(Beginning of Dataset records)
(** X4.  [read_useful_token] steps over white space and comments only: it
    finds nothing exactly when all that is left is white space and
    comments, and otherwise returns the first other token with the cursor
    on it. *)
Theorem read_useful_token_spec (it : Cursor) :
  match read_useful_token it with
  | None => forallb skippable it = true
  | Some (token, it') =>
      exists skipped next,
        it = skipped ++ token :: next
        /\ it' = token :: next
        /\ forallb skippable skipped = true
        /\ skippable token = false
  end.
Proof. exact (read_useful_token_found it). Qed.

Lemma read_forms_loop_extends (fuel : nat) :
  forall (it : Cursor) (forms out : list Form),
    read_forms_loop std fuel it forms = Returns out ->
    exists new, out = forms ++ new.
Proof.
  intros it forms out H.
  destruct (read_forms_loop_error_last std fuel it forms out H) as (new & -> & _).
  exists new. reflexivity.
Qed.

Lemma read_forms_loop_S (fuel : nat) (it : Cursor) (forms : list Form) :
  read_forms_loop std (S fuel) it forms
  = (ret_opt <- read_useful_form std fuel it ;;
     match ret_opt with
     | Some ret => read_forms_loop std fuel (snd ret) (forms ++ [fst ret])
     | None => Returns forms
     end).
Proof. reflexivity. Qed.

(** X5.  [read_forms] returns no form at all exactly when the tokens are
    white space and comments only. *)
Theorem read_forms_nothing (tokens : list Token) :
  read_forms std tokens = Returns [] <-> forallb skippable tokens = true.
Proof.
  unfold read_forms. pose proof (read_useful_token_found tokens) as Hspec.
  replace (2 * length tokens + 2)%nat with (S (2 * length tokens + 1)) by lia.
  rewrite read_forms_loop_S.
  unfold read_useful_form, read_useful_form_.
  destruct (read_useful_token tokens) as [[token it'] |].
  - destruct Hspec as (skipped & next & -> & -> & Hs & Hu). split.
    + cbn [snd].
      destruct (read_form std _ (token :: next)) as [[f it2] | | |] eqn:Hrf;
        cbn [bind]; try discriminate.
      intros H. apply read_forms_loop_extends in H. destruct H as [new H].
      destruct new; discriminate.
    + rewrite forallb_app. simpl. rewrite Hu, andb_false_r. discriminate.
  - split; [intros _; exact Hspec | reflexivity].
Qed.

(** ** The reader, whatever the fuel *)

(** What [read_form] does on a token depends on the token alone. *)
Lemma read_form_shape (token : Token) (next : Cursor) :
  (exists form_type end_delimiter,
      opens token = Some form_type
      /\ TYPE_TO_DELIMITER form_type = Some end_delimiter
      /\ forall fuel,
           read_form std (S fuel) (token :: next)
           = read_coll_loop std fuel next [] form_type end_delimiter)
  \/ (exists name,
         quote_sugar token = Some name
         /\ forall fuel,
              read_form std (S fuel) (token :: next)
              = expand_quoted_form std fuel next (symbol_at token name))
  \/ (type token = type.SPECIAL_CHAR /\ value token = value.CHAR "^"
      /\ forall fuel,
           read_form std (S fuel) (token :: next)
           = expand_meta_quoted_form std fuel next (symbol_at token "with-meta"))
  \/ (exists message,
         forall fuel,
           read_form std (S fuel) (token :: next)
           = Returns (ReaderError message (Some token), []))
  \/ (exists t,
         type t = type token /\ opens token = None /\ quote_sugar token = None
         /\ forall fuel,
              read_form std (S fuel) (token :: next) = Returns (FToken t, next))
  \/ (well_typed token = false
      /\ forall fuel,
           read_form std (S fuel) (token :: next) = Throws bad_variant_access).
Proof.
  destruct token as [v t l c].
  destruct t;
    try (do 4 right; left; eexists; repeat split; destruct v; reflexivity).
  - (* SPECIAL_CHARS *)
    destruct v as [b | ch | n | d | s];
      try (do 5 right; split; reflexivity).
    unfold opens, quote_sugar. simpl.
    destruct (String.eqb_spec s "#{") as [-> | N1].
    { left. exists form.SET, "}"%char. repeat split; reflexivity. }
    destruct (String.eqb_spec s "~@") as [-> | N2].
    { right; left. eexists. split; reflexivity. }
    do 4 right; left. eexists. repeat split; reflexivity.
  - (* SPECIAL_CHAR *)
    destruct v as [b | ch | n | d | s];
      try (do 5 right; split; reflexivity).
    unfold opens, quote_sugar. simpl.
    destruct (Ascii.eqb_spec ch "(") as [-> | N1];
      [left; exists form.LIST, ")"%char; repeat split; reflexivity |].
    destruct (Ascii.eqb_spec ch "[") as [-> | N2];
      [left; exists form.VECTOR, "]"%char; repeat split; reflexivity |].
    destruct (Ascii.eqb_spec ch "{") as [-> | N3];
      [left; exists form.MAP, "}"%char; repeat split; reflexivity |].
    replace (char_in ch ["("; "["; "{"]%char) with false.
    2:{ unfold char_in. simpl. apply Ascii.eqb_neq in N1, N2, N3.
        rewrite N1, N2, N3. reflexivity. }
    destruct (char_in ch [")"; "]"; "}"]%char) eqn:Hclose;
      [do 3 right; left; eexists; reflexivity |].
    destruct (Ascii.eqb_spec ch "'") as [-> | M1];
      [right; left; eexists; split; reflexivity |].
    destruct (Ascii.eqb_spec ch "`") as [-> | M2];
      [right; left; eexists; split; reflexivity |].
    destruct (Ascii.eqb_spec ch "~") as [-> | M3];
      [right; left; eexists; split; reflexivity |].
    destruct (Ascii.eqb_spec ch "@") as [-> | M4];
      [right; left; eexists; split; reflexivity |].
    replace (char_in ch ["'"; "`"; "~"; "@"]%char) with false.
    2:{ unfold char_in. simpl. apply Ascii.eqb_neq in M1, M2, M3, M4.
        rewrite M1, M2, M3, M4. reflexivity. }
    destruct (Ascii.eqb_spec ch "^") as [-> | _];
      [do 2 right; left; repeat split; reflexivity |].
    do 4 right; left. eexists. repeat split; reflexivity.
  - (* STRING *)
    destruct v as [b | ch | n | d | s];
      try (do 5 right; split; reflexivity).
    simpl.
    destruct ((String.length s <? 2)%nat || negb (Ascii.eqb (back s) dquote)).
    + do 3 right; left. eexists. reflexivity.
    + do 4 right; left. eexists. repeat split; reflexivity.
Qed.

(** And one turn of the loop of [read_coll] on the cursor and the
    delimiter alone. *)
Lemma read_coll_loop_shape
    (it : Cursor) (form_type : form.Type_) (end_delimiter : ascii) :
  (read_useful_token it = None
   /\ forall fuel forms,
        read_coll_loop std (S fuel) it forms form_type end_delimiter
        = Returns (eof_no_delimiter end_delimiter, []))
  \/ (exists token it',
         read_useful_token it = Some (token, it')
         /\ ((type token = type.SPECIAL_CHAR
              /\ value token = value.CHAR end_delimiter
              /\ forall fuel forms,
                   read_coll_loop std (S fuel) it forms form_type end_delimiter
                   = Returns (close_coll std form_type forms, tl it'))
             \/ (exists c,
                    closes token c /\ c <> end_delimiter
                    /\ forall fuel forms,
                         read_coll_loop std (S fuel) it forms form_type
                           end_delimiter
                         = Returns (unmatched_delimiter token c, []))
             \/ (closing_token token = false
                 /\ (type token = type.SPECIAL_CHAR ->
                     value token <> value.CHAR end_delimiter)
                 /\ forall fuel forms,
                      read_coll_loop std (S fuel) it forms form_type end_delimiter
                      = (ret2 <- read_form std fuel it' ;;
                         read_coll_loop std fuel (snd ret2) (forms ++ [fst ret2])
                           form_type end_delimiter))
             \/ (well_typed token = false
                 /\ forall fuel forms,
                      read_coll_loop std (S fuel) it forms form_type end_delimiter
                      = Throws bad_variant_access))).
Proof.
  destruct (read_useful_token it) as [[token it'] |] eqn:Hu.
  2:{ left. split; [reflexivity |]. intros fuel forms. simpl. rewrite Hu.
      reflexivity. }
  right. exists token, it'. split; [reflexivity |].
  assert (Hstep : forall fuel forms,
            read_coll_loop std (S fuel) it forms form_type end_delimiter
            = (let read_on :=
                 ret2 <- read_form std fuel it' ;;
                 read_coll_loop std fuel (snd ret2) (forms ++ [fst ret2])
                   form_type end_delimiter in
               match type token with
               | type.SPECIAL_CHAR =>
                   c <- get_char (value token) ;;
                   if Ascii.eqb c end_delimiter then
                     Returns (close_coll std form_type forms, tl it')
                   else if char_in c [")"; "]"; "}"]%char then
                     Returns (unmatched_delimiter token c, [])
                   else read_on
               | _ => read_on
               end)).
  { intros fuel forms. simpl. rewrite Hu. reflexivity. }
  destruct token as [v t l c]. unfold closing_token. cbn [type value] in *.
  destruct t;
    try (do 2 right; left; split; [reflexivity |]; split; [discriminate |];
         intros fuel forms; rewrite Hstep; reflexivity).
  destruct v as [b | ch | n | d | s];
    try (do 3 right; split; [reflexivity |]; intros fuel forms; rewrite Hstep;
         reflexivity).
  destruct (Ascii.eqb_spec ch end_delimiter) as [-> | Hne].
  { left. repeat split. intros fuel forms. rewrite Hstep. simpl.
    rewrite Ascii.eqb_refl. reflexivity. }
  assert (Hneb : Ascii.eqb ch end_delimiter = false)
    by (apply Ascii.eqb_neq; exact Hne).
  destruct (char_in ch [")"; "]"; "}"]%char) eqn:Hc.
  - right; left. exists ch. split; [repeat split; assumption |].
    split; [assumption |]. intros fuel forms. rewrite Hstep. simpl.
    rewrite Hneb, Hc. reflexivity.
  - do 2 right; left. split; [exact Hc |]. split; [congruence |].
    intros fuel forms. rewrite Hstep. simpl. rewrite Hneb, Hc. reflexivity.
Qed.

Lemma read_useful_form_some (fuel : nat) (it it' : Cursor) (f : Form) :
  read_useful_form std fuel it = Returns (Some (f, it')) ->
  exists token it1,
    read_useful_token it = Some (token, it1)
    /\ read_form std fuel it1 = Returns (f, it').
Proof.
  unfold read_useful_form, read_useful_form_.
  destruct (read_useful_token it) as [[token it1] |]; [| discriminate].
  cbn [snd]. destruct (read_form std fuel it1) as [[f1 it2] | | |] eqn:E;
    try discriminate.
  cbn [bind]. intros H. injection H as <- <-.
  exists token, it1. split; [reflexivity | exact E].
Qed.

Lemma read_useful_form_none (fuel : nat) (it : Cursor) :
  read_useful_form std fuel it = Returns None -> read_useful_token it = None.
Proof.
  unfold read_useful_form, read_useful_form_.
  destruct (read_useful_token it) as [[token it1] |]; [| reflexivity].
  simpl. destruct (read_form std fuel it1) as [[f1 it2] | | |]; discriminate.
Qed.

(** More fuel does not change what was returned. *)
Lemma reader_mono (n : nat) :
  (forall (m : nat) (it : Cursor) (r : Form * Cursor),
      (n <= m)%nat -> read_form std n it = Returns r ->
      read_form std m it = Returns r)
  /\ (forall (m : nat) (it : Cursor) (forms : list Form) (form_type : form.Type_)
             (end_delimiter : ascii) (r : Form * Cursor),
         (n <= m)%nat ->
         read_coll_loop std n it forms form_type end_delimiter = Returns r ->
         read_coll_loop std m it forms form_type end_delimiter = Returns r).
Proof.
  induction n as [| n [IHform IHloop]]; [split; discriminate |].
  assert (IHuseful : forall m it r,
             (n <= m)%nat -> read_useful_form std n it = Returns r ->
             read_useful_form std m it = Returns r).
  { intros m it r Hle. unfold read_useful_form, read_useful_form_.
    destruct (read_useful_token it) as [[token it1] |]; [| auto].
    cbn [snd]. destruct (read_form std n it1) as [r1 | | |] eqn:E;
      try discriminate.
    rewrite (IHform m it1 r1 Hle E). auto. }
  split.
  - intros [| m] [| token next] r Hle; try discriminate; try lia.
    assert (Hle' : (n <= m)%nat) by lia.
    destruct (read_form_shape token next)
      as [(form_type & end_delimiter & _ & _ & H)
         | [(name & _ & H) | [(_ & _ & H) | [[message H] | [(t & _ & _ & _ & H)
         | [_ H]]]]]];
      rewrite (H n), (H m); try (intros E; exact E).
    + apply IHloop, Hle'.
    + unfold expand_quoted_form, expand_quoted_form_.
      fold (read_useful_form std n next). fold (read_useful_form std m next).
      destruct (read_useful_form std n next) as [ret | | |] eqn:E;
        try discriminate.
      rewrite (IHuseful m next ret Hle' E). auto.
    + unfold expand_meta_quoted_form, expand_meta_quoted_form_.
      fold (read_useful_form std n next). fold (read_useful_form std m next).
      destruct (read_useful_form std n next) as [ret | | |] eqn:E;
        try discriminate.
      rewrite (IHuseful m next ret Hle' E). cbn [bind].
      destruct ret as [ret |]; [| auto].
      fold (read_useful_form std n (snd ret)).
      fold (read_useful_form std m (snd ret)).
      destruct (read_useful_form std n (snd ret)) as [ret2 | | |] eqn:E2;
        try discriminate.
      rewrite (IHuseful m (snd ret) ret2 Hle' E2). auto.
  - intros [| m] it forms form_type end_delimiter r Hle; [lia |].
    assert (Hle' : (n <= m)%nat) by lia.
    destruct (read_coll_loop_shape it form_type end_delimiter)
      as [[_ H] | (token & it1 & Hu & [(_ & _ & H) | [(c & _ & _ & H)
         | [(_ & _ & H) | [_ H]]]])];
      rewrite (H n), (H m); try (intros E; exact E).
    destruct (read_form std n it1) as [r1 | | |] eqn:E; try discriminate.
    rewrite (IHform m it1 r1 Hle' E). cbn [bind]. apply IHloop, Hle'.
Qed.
(End of Dataset records)
(Beginning of Dataset records)
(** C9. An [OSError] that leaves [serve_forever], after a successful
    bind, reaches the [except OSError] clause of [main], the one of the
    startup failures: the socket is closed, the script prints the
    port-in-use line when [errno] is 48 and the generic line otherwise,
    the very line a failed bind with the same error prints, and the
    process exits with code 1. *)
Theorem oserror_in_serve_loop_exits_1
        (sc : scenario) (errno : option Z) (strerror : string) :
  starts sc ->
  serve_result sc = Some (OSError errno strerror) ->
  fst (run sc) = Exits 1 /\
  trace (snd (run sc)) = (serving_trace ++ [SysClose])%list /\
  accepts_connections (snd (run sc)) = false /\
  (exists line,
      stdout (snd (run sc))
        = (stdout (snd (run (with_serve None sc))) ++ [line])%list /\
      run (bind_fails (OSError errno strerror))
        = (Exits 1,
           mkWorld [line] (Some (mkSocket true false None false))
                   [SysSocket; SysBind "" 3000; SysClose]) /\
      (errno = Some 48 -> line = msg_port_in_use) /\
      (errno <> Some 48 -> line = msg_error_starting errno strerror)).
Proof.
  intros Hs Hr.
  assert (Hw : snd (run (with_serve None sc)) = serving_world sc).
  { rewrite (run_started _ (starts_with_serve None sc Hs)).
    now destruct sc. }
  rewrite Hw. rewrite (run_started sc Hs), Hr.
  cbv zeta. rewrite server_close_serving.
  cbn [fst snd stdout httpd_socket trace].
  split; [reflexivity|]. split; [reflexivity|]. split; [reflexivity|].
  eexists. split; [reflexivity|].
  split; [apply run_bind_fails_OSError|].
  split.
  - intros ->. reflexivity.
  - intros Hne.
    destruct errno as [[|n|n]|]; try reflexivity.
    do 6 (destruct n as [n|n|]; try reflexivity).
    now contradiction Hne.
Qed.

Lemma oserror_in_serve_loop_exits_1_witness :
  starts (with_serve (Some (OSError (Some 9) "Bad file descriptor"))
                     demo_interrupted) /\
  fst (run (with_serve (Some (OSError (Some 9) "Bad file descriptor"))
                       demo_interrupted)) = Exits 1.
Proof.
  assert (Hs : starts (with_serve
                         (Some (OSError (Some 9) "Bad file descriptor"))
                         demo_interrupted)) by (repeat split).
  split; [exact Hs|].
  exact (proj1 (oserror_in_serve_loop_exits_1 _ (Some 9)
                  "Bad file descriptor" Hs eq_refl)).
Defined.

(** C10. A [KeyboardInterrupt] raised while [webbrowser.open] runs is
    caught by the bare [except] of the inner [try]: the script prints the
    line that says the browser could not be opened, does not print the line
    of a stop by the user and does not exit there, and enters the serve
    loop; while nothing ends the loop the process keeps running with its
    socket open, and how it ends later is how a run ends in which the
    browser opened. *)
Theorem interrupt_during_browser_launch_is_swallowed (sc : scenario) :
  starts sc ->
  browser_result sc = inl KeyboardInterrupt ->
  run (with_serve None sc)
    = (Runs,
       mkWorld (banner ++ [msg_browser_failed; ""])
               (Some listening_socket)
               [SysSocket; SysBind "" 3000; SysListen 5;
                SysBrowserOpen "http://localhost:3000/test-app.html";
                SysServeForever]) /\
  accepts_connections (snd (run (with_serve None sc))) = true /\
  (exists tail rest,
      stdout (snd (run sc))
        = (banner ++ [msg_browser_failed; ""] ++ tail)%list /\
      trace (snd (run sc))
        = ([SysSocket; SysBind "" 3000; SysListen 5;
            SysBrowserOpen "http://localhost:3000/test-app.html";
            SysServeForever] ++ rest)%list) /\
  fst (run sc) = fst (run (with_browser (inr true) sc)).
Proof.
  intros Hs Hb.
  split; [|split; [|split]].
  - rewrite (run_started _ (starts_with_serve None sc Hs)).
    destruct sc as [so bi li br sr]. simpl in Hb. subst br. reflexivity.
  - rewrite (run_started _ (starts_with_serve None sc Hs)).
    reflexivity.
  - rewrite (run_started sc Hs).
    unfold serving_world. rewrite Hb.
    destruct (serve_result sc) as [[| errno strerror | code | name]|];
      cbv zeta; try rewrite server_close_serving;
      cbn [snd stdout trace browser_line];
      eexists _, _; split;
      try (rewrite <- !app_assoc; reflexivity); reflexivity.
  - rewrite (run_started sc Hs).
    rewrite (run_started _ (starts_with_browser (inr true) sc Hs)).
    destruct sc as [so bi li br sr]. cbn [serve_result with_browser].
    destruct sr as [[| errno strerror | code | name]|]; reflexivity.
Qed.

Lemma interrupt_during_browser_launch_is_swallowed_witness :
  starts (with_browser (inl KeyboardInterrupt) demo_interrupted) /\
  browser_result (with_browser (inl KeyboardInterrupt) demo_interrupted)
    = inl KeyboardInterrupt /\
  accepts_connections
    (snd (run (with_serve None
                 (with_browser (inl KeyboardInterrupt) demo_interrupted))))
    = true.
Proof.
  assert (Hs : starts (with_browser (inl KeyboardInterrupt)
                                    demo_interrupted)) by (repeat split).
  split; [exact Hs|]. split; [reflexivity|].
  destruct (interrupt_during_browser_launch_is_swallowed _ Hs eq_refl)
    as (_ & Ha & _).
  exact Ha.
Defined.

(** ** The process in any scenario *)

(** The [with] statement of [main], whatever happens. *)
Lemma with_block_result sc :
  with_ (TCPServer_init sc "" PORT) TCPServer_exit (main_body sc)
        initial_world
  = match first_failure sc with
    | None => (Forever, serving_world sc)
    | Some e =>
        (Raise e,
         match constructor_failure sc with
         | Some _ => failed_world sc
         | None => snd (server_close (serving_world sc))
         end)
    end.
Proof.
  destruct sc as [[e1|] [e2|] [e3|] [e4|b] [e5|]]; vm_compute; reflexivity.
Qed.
(End of Dataset records)
(Beginning of Dataset records)
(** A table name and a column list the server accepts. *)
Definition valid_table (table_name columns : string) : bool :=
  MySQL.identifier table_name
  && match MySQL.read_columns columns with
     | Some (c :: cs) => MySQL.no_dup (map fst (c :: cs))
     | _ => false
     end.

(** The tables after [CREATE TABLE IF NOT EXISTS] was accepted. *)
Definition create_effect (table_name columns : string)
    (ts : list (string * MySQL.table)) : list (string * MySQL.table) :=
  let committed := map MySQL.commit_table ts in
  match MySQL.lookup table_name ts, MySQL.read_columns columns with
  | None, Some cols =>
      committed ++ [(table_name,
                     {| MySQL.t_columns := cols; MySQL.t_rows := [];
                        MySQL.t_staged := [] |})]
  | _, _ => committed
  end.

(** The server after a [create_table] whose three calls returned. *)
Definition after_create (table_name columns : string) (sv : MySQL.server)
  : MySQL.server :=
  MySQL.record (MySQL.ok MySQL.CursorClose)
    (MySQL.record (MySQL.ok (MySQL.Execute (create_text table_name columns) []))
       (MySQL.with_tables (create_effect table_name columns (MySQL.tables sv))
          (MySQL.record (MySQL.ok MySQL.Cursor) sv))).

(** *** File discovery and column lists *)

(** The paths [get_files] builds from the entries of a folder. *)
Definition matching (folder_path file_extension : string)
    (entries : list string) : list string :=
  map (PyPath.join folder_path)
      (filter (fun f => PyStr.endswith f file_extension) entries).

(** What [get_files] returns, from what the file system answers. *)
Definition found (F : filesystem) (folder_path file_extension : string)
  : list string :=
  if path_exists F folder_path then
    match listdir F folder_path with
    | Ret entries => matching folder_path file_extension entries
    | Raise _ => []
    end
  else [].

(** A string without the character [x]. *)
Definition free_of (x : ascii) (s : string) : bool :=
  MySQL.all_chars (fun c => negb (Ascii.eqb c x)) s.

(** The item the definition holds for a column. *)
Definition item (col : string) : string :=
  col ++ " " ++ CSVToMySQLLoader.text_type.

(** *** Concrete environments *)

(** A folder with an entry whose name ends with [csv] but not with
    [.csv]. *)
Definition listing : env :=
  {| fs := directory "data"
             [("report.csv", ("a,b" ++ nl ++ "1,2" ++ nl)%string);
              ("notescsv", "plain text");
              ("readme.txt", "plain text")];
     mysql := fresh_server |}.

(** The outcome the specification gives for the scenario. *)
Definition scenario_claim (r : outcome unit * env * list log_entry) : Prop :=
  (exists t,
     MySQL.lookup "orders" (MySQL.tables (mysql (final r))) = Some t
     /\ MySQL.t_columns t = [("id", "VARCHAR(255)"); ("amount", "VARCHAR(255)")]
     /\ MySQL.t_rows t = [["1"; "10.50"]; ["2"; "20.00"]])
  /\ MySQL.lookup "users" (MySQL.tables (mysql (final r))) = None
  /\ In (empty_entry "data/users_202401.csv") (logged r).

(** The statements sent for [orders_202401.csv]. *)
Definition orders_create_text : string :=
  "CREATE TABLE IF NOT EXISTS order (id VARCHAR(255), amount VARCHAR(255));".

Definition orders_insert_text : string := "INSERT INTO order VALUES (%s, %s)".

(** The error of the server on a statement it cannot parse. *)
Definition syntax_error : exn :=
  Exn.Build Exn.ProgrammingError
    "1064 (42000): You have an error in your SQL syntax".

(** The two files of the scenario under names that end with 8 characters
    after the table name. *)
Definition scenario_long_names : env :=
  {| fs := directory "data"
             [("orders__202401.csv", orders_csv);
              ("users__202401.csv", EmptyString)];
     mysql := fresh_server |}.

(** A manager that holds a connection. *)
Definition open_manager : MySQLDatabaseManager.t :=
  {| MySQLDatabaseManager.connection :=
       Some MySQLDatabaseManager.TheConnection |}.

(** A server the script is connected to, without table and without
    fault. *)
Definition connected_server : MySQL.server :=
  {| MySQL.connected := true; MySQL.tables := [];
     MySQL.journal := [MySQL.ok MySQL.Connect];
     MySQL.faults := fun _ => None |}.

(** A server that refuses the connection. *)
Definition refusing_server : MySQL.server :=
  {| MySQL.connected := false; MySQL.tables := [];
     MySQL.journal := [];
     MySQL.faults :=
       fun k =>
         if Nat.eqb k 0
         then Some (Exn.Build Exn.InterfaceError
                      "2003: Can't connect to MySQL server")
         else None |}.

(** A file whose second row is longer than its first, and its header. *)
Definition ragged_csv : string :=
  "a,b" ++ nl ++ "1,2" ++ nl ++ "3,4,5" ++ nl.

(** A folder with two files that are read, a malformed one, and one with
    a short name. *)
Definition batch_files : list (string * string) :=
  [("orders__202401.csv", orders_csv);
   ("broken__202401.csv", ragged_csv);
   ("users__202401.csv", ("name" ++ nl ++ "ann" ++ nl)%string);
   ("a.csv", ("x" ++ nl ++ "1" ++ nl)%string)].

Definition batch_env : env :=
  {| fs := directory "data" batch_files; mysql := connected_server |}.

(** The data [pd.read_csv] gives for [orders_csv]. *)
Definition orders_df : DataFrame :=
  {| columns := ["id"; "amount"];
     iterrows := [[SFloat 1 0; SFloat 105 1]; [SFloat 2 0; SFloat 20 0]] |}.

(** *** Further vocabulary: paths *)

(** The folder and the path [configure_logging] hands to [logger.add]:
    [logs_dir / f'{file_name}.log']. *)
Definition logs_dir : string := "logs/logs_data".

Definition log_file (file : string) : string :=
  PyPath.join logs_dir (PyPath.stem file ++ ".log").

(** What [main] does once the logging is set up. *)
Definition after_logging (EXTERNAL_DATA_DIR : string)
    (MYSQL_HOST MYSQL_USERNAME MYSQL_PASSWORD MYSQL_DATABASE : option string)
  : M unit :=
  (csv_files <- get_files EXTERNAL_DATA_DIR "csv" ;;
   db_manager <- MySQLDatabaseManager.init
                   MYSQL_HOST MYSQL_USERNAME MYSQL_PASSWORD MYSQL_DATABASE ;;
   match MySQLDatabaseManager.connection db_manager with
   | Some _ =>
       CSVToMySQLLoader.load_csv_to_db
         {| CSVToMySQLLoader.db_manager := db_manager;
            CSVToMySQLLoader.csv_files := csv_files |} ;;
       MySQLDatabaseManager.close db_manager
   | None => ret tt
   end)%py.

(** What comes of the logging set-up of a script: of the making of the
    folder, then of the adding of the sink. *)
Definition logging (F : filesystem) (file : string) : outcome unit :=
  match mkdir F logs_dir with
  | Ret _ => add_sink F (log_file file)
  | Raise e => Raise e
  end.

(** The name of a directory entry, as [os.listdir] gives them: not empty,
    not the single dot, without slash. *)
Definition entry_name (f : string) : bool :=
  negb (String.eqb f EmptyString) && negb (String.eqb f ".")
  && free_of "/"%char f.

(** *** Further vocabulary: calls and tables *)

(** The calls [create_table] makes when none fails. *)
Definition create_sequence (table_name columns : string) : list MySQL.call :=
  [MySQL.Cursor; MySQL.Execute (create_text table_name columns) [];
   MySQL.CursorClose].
(End of Dataset records)
Work instruction:
Reproduce exactly the entries above, limited to the lines from the one with "MySQL.t_rows := [];" through the one with "MySQL.record (MySQL.ok MySQL.CursorClose)", both included.

Answer to this problem:
                     {| MySQL.t_columns := cols; MySQL.t_rows := [];
                        MySQL.t_staged := [] |})]
  | _, _ => committed
  end.

(** The server after a [create_table] whose three calls returned. *)
Definition after_create (table_name columns : string) (sv : MySQL.server)
  : MySQL.server :=
  MySQL.record (MySQL.ok MySQL.CursorClose)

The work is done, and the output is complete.